# Houston, TX - Hedgehog Heaven?



## doctorwotwot (Mar 5, 2019)

Hi all! I am hoping to adopt my first hedgehog in a few months time, so I have been looking into various breeders in my area. Currently, I am most interested in Hedgehog Heaven, in Katy (https://www.hedgehogheaventx.com/), as they seem to have pretty ethical policies and good care information on their site, especially compared to many of the other options nearby. However, I have not been able to find very much in the way of reviews on them, and I wanted to do more thorough research before jumping onto their waiting list.

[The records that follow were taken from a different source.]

(** ** The offsets of the instrumentation *)

Lemma contains_prefix p s : contains p (p +:+ s) = true.
Proof.
  unfold contains. assert (Hi : String.index 0 p (p +:+ s) = Some 0).
  { destruct p as [|c p]; [by destruct s|].
    assert (Hp : forall q, String.prefix q (q +:+ s) = true).
    { induction q as [|x q IH]; [by destruct s|]. change (String x q +:+ s) with (String x (q +:+ s)). cbn [String.prefix]. by destruct (Ascii.ascii_dec x x). }
    specialize (Hp (String c p)). change (String c p +:+ s) with (String c (p +:+ s)) in *. cbn [String.index]. by rewrite Hp. }
  by rewrite Hi.
Qed.

Lemma substr_from_app p s : substr_from (String.length p) (p +:+ s) = Ok s.
Proof.
  unfold substr_from. rewrite string_length_app, (proj2 (Nat.leb_le _ _)) by lia. f_equal.
  replace (String.length p + String.length s - String.length p) with (String.length s) by lia.
  rewrite <-(string_app_nil_r (p +:+ s)), string_app_assoc.
  induction p as [|c p IH]; [exact (substring_app_l s "")|exact IH].
Qed.

Definition offset_symbol `{Mangler} (identifier : string) : string :=
  getNameWithPrefix (functionIndexOffsetPrefix +:+ identifier).

Lemma offset_symbol_split `{Mangler} identifier :
  offset_symbol identifier = getNameWithPrefix functionIndexOffsetPrefix +:+ identifier.
Proof. unfold offset_symbol. by rewrite !mangling_is_prefix, string_app_assoc. Qed.

Lemma offset_symbol_not_info `{Mangler} identifier :
  offset_symbol identifier <> getNameWithPrefix instrumentationInfoVariableName.
Proof. unfold offset_symbol. rewrite !mangling_is_prefix. by intros Heq%string_app_inj_l. Qed.

Lemma find_offset `{Mangler} process o instr identifier :
  searchOverrides o (offset_symbol identifier) = None -> process (offset_symbol identifier) = 0%Z ->
  InstrumentationResolver_findSymbol process o instr (offset_symbol identifier) =
  Ok (FunctionOffset identifier, mkInstrumentation (instr_functions instr) (omap_insert identifier 0%Z (functionOffsetMapping instr))).
Proof.
  intros Ho Hp. unfold InstrumentationResolver_findSymbol. rewrite Ho, Hp. cbn [Z.eqb negb].
  destruct (String.eqb_spec (offset_symbol identifier) (getNameWithPrefix instrumentationInfoVariableName)) as [Heq|_];
    [by apply offset_symbol_not_info in Heq|].
  rewrite offset_symbol_split, contains_prefix, substr_from_app. done.
Qed.

(** C31: the global an instrumented module reads its offset from is resolved to the
    offset recorded for that module, the place where its functions start in the
    table, whatever the target's mangling; looking it up changes nothing.  A
    module that was not recorded is not refused: it is given a new offset, 0.
    That happens to the objects of a bitcode file loaded from another directory,
    because the name they are cached under leaves out the directory that the
    name of the global contains. *)
Theorem offsets_resolved `{Mangler} process o pre m post :
  (forall id, searchOverrides o (offset_symbol id) = None /\ process (offset_symbol id) = 0%Z) ->
  mod_identifier m ∉ map mod_identifier post ->
  (let instr := record_all (pre ++ m :: post) in
   InstrumentationResolver_findSymbol process o instr (offset_symbol (mod_identifier m)) =
     Ok (FunctionOffset (mod_identifier m), instr) /\
   omap_find (mod_identifier m) (functionOffsetMapping instr) =
     Some (to_uint32 (Z.of_nat (S (length (concat (map defined_functions pre))))))) /\
  (forall instr id, omap_find id (functionOffsetMapping instr) = None ->
     exists instr', InstrumentationResolver_findSymbol process o instr (offset_symbol id) = Ok (FunctionOffset id, instr') /\
       omap_find id (functionOffsetMapping instr') = Some 0%Z) /\
  (forall id module1 module2, mod_identifier module1 <> mod_identifier module2 ->
     getInstrumentedUniqueIdentifier (mkBitcode id module1 []) = getInstrumentedUniqueIdentifier (mkBitcode id module2 []) /\
     injectFunctionIndexOffset module1 functionIndexOffsetPrefix <> injectFunctionIndexOffset module2 functionIndexOffsetPrefix).
Proof.
  intros Hfree Hpost. split; [|split].
  - cbn zeta. pose proof (record_all_offset pre m post Hpost) as Hoff. split; [|done].
    destruct (Hfree (mod_identifier m)) as [Ho Hp]. rewrite find_offset by done. do 2 f_equal.
    unfold omap_insert. rewrite Hoff. by destruct (record_all (pre ++ m :: post)).
  - intros instr id Hnone. destruct (Hfree id) as [Ho Hp]. rewrite find_offset by done. eexists. split; [reflexivity|].
    cbn [functionOffsetMapping]. by rewrite omap_find_insert, Hnone, String.eqb_refl.
  - intros id m1 m2 Hne. split; [done|]. intros [= Heq%string_app_inj_l]. done.
Qed.

Lemma offsets_resolved_witness :
  let instr := record_all [sample_module] in
  InstrumentationResolver_findSymbol (fun _ => 0%Z) (newCXXRuntimeOverrides 8 16) instr (offset_symbol "sum.bc") =
    Ok (FunctionOffset "sum.bc", instr).
Proof.
  apply (offsets_resolved (fun _ => 0%Z) (newCXXRuntimeOverrides 8 16) [] sample_module []).
  - intros id. split; [|done]. reflexivity.
  - by intros ?%not_elem_of_nil.
Defined.

(** ** The symbols of the JIT *)

Definition all_symbols (files : list (list Symbol)) : list Symbol := concat files.

Lemma collect_symbols_flat files : collect_symbols files = foldl symbol_step (∅, []) (all_symbols files).
Proof.
  unfold collect_symbols, all_symbols. generalize (∅ : gset string, [] : list string).
  induction files as [|f files IH]; intros st; [done|]. cbn [foldl concat]. by rewrite foldl_app, IH.
Qed.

Has anyone had experience with adopting from Hedgehog Heaven? Would you say that they are a dependable breeder?


----------



## Luna012 (Oct 5, 2015)

I know this is a post from a few years ago but I was researching here and came across this post and I wanted to give my thoughts about Hedgehog Heaven. I got my hedgehog from Hedgehog Heaven a year ago and Kimberly was WONDERFUL. She communicated with me throughout the whole process and I couldn't be happier with my baby! He is so sweet and social!  I did a crap ton of research on breeders and I agree that they seemed like the most ethical breeder from what I could find in Texas. I know that they moved to Alabama, but she has transport options available (that's what I did). I didn't feel comfortable with any other breeder that I found so I went with the transport option to get a hedgehog from them (and I'm glad a did!). I live in San Antonio, Texas and the transporters drove my hedgie from Alabama to me. She doesn't do air flights, only transporters to physically drive the hedgehogs and they took care of my boy through his travels to me. I think she also transports herself to Houston in December. I love how she cares about every hedgehog and I am able to text or email her whenever with questions, even a year later! She has a Facebook page with reviews and an Instagram page that I follow as well. Anyways, I hope you found a hedgehog! I just wanted to give my review on Hedgehog Heaven to help anyone considering them!


----------